I was blown away by the following two charts from Jeffrey Snider's article titled "The European Basis For New Monetary Science."
As most of you probably know, the Mario Draghi-led ECB embarked on a 'souped-up' QE program in March of 2015. The idea behind this program was that by monetising 60B euros of bonds per month, the ECB would promote faster credit expansion throughout Europe. The two charts from the previously linked Snider article show the results to April 2016.
The first chart shows that as at April 2016, 727 billion euros of ECB asset monetisation had been accompanied by an increase in total lending of only 71 billion euros. As neatly summarised by Snider, this means that there was less than one euro in additional lending for every ten in ECB foolishness.

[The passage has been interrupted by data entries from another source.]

(** C10: the list used for timer-unsafety has no duplicates and holds
    exactly the non-empty typeclass paths of the scripts whose interval is
    above -1.  Whether the script is running ([is_active]) plays no part:
    a stopped script with such an interval contributes, and a script whose
    typeclass path is empty or missing contributes nothing whatever its
    interval. *)
Theorem unsafe_modules_exact (scripts : list ScriptDB) :
  List.NoDup (unsafe_modules scripts)
  ∧ (∀ p, In p (unsafe_modules scripts)
          ↔ ∃ s, In s scripts ∧ -1 < interval s ∧ typeclass_path s = Some p ∧ p ≠ "")
  ∧ (∀ id i p, p ≠ "" → -1 < i →
       In (mkScript id i (Some p) false) scripts → In p (unsafe_modules scripts))
  ∧ (∀ s, path_truthy (typeclass_path s) = false →
       ∀ p, In p (unsafe_modules (s :: scripts)) ↔ In p (unsafe_modules scripts)).
Proof.
  split; [apply list_set_NoDup |].
  split; [apply unsafe_modules_In |].
  split.
  - intros id i p Hp Hi Hin. apply unsafe_modules_In.
    exists (mkScript id i (Some p) false). simpl. auto.
  - intros s Hs p. rewrite !unsafe_modules_In. split.
    + intros (s' & [<- | Hin] & Hi & Hp & Hne).
      * rewrite Hp in Hs. apply path_truthy_Some in Hne. congruence.
      * exists s'. auto.
    + intros (s' & Hin & H). exists s'. simpl. auto.
Qed.

Example unsafe_modules_sample :
  unsafe_modules sample_scripts =
  ["game.objects.monster.Hunt"; "src.scripts.scripts.Script";
   "src.commands.default.general.Tick"].
Proof. vm_compute. reflexivity. Qed.

Example unsafe_modules_dedup :
  unsafe_modules [timer_script; pathless_script; timer_script; untimed_script] =
  ["src.scripts.scripts.Script"].
Proof. vm_compute. reflexivity. Qed.

(** ** Membership in the four lists of lines 70-73 *)

Lemma In_safe_dir_modified modified m :
  In m (safe_dir_modified modified)
  ↔ In m modified ∧ safe_dir_to_reload protected_dirs except_dirs m = true.
Proof. unfold safe_dir_modified. apply filter_In. Qed.

Lemma In_unsafe_dir_modified modified m :
  In m (unsafe_dir_modified modified)
  ↔ In m modified ∧ safe_dir_to_reload protected_dirs except_dirs m = false.
Proof.
  unfold unsafe_dir_modified. rewrite filter_In, negb_true_iff, py_in_false.
  rewrite In_safe_dir_modified.
  destruct (safe_dir_to_reload protected_dirs except_dirs m); intuition congruence.
Qed.

Lemma In_safe_modified scripts modified m :
  In m (safe_modified scripts modified)
  ↔ In m modified
    ∧ safe_dir_to_reload protected_dirs except_dirs m = true
    ∧ safe_mod_to_reload (unsafe_modules scripts) m = true.
Proof. unfold safe_modified. rewrite filter_In, In_safe_dir_modified. tauto. Qed.

Lemma In_unsafe_mod_modified scripts modified m :
  In m (unsafe_mod_modified scripts modified)
  ↔ In m modified
    ∧ safe_dir_to_reload protected_dirs except_dirs m = true
    ∧ safe_mod_to_reload (unsafe_modules scripts) m = false.
Proof.
  unfold unsafe_mod_modified. rewrite filter_In, negb_true_iff, py_in_false.
  rewrite In_safe_modified, In_safe_dir_modified.
  destruct (safe_mod_to_reload (unsafe_modules scripts) m); intuition congruence.
Qed.

Lemma safe_mod_false unsafe m :
  safe_mod_to_reload unsafe m = false ↔ ∃ p, In p unsafe ∧ startswith p m = true.
Proof. unfold safe_mod_to_reload. by rewrite negb_false_iff, existsb_exists. Qed.

Lemma exception_is_dir_safe pdirs edirs m :
  existsb (λ edir, startswith m edir) edirs = true →
  safe_dir_to_reload pdirs edirs m = true.
Proof.
  intros He. unfold safe_dir_to_reload. rewrite He. simpl.
  apply negb_true_iff. induction pdirs as [|pd pdirs IH]; [done |].
  simpl. by rewrite andb_false_r.
Qed.

Lemma timed_script_blocks scripts m s p :
  In s scripts → -1 < interval s → typeclass_path s = Some p → p ≠ "" →
  startswith p m = true →
  safe_mod_to_reload (unsafe_modules scripts) m = false.
Proof.
  intros Hs Hi Hp Hne Hpre. apply safe_mod_false. exists p. split; [| done].
  apply unsafe_modules_In. exists s. auto.
Qed.

(** C1: as sets, safe-modified, unsafe-dir-modified and unsafe-mod-modified
    are pairwise disjoint and their union is the set of modified modules. *)
Theorem classification_partition (scripts : list ScriptDB) (modified : list string) :
  let safe : gset string := list_to_set (safe_modified scripts modified) in
  let unsafe_dir : gset string := list_to_set (unsafe_dir_modified modified) in
  let unsafe_mod : gset string := list_to_set (unsafe_mod_modified scripts modified) in
  safe ∪ unsafe_dir ∪ unsafe_mod = list_to_set modified
  ∧ safe ## unsafe_dir ∧ safe ## unsafe_mod ∧ unsafe_dir ## unsafe_mod.
Proof.
  intros safe unsafe_dir unsafe_mod.
  assert (Hs : ∀ m, m ∈ safe ↔ In m (safe_modified scripts modified))
    by (intros m; unfold safe; by rewrite elem_of_list_to_set, list_elem_of_In).
  assert (Hd : ∀ m, m ∈ unsafe_dir ↔ In m (unsafe_dir_modified modified))
    by (intros m; unfold unsafe_dir; by rewrite elem_of_list_to_set, list_elem_of_In).
  assert (Hm : ∀ m, m ∈ unsafe_mod ↔ In m (unsafe_mod_modified scripts modified))
    by (intros m; unfold unsafe_mod; by rewrite elem_of_list_to_set, list_elem_of_In).
  repeat split.
  - apply set_eq. intros m.
    rewrite !elem_of_union, Hs, Hd, Hm, elem_of_list_to_set, list_elem_of_In.
    rewrite In_safe_modified, In_unsafe_dir_modified, In_unsafe_mod_modified.
    destruct (safe_dir_to_reload protected_dirs except_dirs m),
             (safe_mod_to_reload (unsafe_modules scripts) m); intuition congruence.
  - intros m. rewrite Hs, Hd, In_safe_modified, In_unsafe_dir_modified.
    intuition congruence.
  - intros m. rewrite Hs, Hm, In_safe_modified, In_unsafe_mod_modified.
    intuition congruence.
  - intros m. rewrite Hd, Hm, In_unsafe_dir_modified, In_unsafe_mod_modified.
    intuition congruence.
Qed.

Example classification_sample :
  safe_modified sample_scripts sample_modified
    = ["game.commands.default.look"; "src.commands.default.help"]
  ∧ unsafe_dir_modified sample_modified = ["src.scripts.scripts"]
  ∧ unsafe_mod_modified sample_scripts sample_modified
    = ["game.objects.monster"; "src.commands.default.general"].
Proof. vm_compute. auto. Qed.

(** ** Precedence of the three rules *)

(** C2, as stated, fails: a modified module under src/ that backs a timed
    script is reported as unsafe-dir-modified and never reaches the timer
    filter, which only looks at the modules that passed the directory test. *)
Lemma protected_timer_module_is_dir_unsafe :
  In "src.scripts.scripts" ["src.scripts.scripts"]
  ∧ In timer_script [timer_script]
  ∧ -1 < interval timer_script
  ∧ typeclass_path timer_script = Some "src.scripts.scripts.Script"
  ∧ startswith "src.scripts.scripts.Script" "src.scripts.scripts" = true
  ∧ unsafe_mod_modified [timer_script] ["src.scripts.scripts"] = []
  ∧ unsafe_dir_modified ["src.scripts.scripts"] = ["src.scripts.scripts"].
Proof. vm_compute. repeat split; auto. Qed.

(** C2, amended: a modified module that is a prefix of the non-empty
    typeclass path of a script with interval above -1 is unsafe-mod-modified
    exactly when it passes the directory test (it is outside the protected
    prefixes or under an exception prefix); when it fails the directory test
    it is unsafe-dir-modified and not unsafe-mod-modified.  In neither case
    is it safe-modified. *)
Theorem timer_rule_after_directory_rule
    (scripts : list ScriptDB) (modified : list string) (m : string)
    (s : ScriptDB) (p : string) :
  In m modified → In s scripts → -1 < interval s →
  typeclass_path s = Some p → p ≠ "" → startswith p m = true →
  ¬ In m (safe_modified scripts modified)
  ∧ if safe_dir_to_reload protected_dirs except_dirs m
    then In m (unsafe_mod_modified scripts modified)
         ∧ ¬ In m (unsafe_dir_modified modified)
    else In m (unsafe_dir_modified modified)
         ∧ ¬ In m (unsafe_mod_modified scripts modified).
Proof.
  intros Hm Hs Hi Hp Hne Hpre.
  pose proof (timed_script_blocks scripts m s p Hs Hi Hp Hne Hpre) as Hblock.
  destruct (safe_dir_to_reload protected_dirs except_dirs m) eqn:Hdir;
    rewrite In_safe_modified, In_unsafe_mod_modified, In_unsafe_dir_modified;
    intuition congruence.
Qed.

The second chart shows loans to European non-financial corporations, which actually contracted slightly during the first 13 months of the ECB's souped-up credit-expansion program.
The QE program was therefore a total failure even by the jaundiced standards of the central banking world. That is, it failed even ignoring the reality that faster credit expansion cannot possibly be good for an economy labouring under the weight of excessive debt. The weirdest thing is, the obvious failure is not viewed by Draghi as evidence that QE doesn't do what it is supposed to do. Instead, it is viewed as evidence that more of the same is needed. Hence, the increase in the pace of asset monetisation from 60B to 80B euros per month announced in March 2016 and implemented this month.
I shudder to think how Draghi's monetary experiment will end.